Again, I don’t want to imply that there’s anything “wrong” with Google’s business model, which amounts to doing everything it can to build its own force of mobile AdWords clickers. I just wonder if Android users recognize that their prized platform might head in a direction very similar to Apple’s iOS, which is a walled garden built to support Apple’s app and media distribution efforts.

In any event, it reminds me once again why I like HP and Palm so much: they compete exclusively on the inherent strengths of webOS and, so far, remain completely agnostic about what services and content are supported on the devices. And unless HP decides to get into the ads or content business, we can expect things to stay that way.

Update: Engadget reports on Google CEO Eric Schmidt’s contention that Android could represent at $10 billion a year business:

It may not exactly be a huge surprise given the recent market share numbers, but Google CEO Eric Schmidt has recently confirmed that Android is, in fact, profitable for the company. Of course, it doesn’t make all that money from Android directly, but Schmidt says that Android-based phones are already generating enough advertising revenue to cover the cost of development. What’s more, while he doesn’t provide any current specific numbers, Schmidt did say that he expects there to someday be one billion Android phones in the world, and that if each one generated just $10 per user per year it would be a $10 billion business — or, as Newsweek notes, about half of Google’s total revenue for this year. That’s just a tidbit from the full Newsweek piece, though — hit up the source link below to read the whole thing, which also includes a bit of perspective from Google’s Andy Rubin.

Think about that, folks: if you use Android, you’re not a Google customer, you’re really the product that Google is selling. There’s nothing wrong with that, any more than there’s anything wrong with watching network TV and knowing that you’re not really NBC’s (or any network’s) customer.
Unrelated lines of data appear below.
(** C3: run on the same frame and the same terms, [enhance_dataset] and
    [add_semester_info] both return, and the [Semester] and
    [Semester_Week] columns agree row by row, in the working copies when
    the two loops are over and in the frames that are returned; the
    normalisation of [Access Type] before the loop of [enhance_dataset]
    and the category column after it do not touch them. *)
Theorem enhance_dataset_assigns_like_add_semester_info
    df1 df2 terms_data path1 path2 w1 w2 d :
  heap w1 !! df1 = Some d → heap w2 !! df2 = Some d →
  has_timestamps d → has_access_types d →
  ∃ out1 w1' d1 copy1 loop1 out2 w2' d2 copy2 loop2,
    add_semester_info df1 terms_data path1 w1 = (Ok out1, w1') ∧
    heap w1' !! out1 = Some d1 ∧ heap w1' !! copy1 = Some loop1 ∧
    enhance_dataset df2 terms_data path2 w2 = (Ok out2, w2') ∧
    heap w2' !! out2 = Some d2 ∧ heap w2' !! copy2 = Some loop2 ∧
    Forall2 (sentinel_if_unmatched terms_data) (rows d) (rows loop1) ∧
    rows d1 = filter (λ r1, r1 !! "Semester" ≠ Some (CStr "Unknown")) (rows loop1) ∧
    map semester_cells (rows loop2) = map semester_cells (rows loop1) ∧
    map semester_cells (rows d2) = map semester_cells (rows d1).
Proof.
  intros Hdf1 Hdf2 Hts Hacc.
  destruct (add_semester_info_returns df1 terms_data path1 w1 d Hdf1 Hts)
    as (out1 & w1' & Hrun1 & Hout1 & _ & _ & Hcopy1).
  destruct (enhance_dataset_returns df2 terms_data path2 w2 d Hdf2 Hts Hacc)
    as (out2 & w2' & Hrun2 & Hout2 & _ & _ & Hcopy2).
  exists out1, w1', (semester_frame terms_data d), (fresh (dom (heap w1))),
         (after_loop terms_data d),
         out2, w2', (enhanced_frame terms_data d), (fresh (dom (heap w2))),
         (after_loop terms_data (normalize_frame d)).
  repeat (split; [done|]).
  split; [apply after_loop_sentinel|].
  split; [by apply semester_frame_filter|].
  split; [by apply after_loop_normalize|].
  apply semester_cells_enhanced.
Qed.

Lemma enhance_dataset_assigns_like_add_semester_info_witness :
  heap sample_world !! 0%nat = Some sample_frame ∧
  has_timestamps sample_frame ∧ has_access_types sample_frame ∧
  ∃ out1 w1' d1 out2 w2' d2,
    add_semester_info 0%nat overlapping_terms None sample_world = (Ok out1, w1') ∧
    heap w1' !! out1 = Some d1 ∧
    enhance_dataset 0%nat overlapping_terms (Some "data/enhanced_log.csv") sample_world
      = (Ok out2, w2') ∧
    heap w2' !! out2 = Some d2 ∧
    map semester_cells (rows d2) = map semester_cells (rows d1).
Proof.
  split; [reflexivity|]. split; [exact sample_frame_has_timestamps|].
  split; [exact sample_frame_has_access_types|].
  destruct (enhance_dataset_assigns_like_add_semester_info 0%nat 0%nat overlapping_terms
              None (Some "data/enhanced_log.csv") sample_world sample_world sample_frame
              eq_refl eq_refl sample_frame_has_timestamps sample_frame_has_access_types)
    as (out1 & w1' & d1 & _ & _ & out2 & w2' & d2 & _ & _ & H1 & H2 & _ & H3 & H4 & _ & _ & _ & _ & H5).
  exists out1, w1', d1, out2, w2', d2.
  split; [exact H1|]. split; [exact H2|]. split; [exact H3|]. split; [exact H4|]. exact H5.
Defined.

(** C6: every row of the frame that [add_semester_info] returns, and of
    the one that [enhance_dataset] returns, has a timestamp within
    [start, end] of some term of the list, and none has the semester
    'Unknown': in the working copy, when the loop is over, the rows whose
    timestamp no term holds have the sentinel 'Unknown', and the rows that
    are returned are those of the copy whose semester is not 'Unknown'. *)
Theorem unknown_rows_are_removed df terms_data path w d :
  heap w !! df = Some d → has_timestamps d →
  (∃ out w' d' copy d_loop,
     add_semester_info df terms_data path w = (Ok out, w') ∧
     heap w' !! out = Some d' ∧ heap w' !! copy = Some d_loop ∧
     Forall2 (sentinel_if_unmatched terms_data) (rows d) (rows d_loop) ∧
     rows d' = filter (λ r1, r1 !! "Semester" ≠ Some (CStr "Unknown")) (rows d_loop) ∧
     ∀ r', r' ∈ rows d' → within_some_term terms_data r') ∧
  (has_access_types d →
   ∃ out w' d' copy d_loop,
     enhance_dataset df terms_data path w = (Ok out, w') ∧
     heap w' !! out = Some d' ∧ heap w' !! copy = Some d_loop ∧
     Forall2 (sentinel_if_unmatched terms_data) (rows d) (rows d_loop) ∧
     rows d' = map category_row
                 (filter (λ r1, r1 !! "Semester" ≠ Some (CStr "Unknown")) (rows d_loop)) ∧
     ∀ r', r' ∈ rows d' → within_some_term terms_data r').
Proof.
  intros Hdf Hts. split.
  - destruct (add_semester_info_returns df terms_data path w d Hdf Hts)
      as (out & w' & Hrun & Hout & _ & _ & Hcopy).
    exists out, w', (semester_frame terms_data d), (fresh (dom (heap w))),
           (after_loop terms_data d).
    repeat (split; [done|]).
    split; [apply after_loop_sentinel|]. split; [by apply semester_frame_filter|].
    apply semester_frame_within.
  - intros Hacc.
    destruct (enhance_dataset_returns df terms_data path w d Hdf Hts Hacc)
      as (out & w' & Hrun & Hout & _ & _ & Hcopy).
    exists out, w', (enhanced_frame terms_data d), (fresh (dom (heap w))),
           (after_loop terms_data (normalize_frame d)).
    repeat (split; [done|]).
    split; [apply after_loop_sentinel_normalize|].
    split.
    { cbn [rows enhanced_frame category_frame]. f_equal.
      apply semester_frame_filter, has_timestamps_normalize, Hts. }
    apply enhanced_frame_within.
Qed.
Rather, you’re a number that the network is using to sell advertising time.

Yes, there’s nothing wrong with that at all. But, maybe it’s just a good thing to keep in mind.

Update 2: Engadget also reports on Google Goggles going to the IPhone. They’re confused by that:

We can’t exactly figure out why Google wants to give away all of Android’s competitive advantages, but hey, we doubt the legions of iOS users are kvetching.

Seems like Engadget doesn’t get it. Google wants people exposed to Google ads. They don’t really care if people hit those ads from Android, iOS, or webOS. Ironically, while Android could turn into a walled garden of sorts for Google ads, it won’t necessarily be the only place to get those neat Google features. In short, Android could become more constrained over time, while offering little or no advantages over other platforms in terms of Google capabilities. It’s enough to make one wonder just how much effort Google will continue to put into making Android a truly productive platform.


  1. A nice article, but I see that while this might be true on the wrong run, it doesn’t essentially mean that Google is headed to a walled garden per se.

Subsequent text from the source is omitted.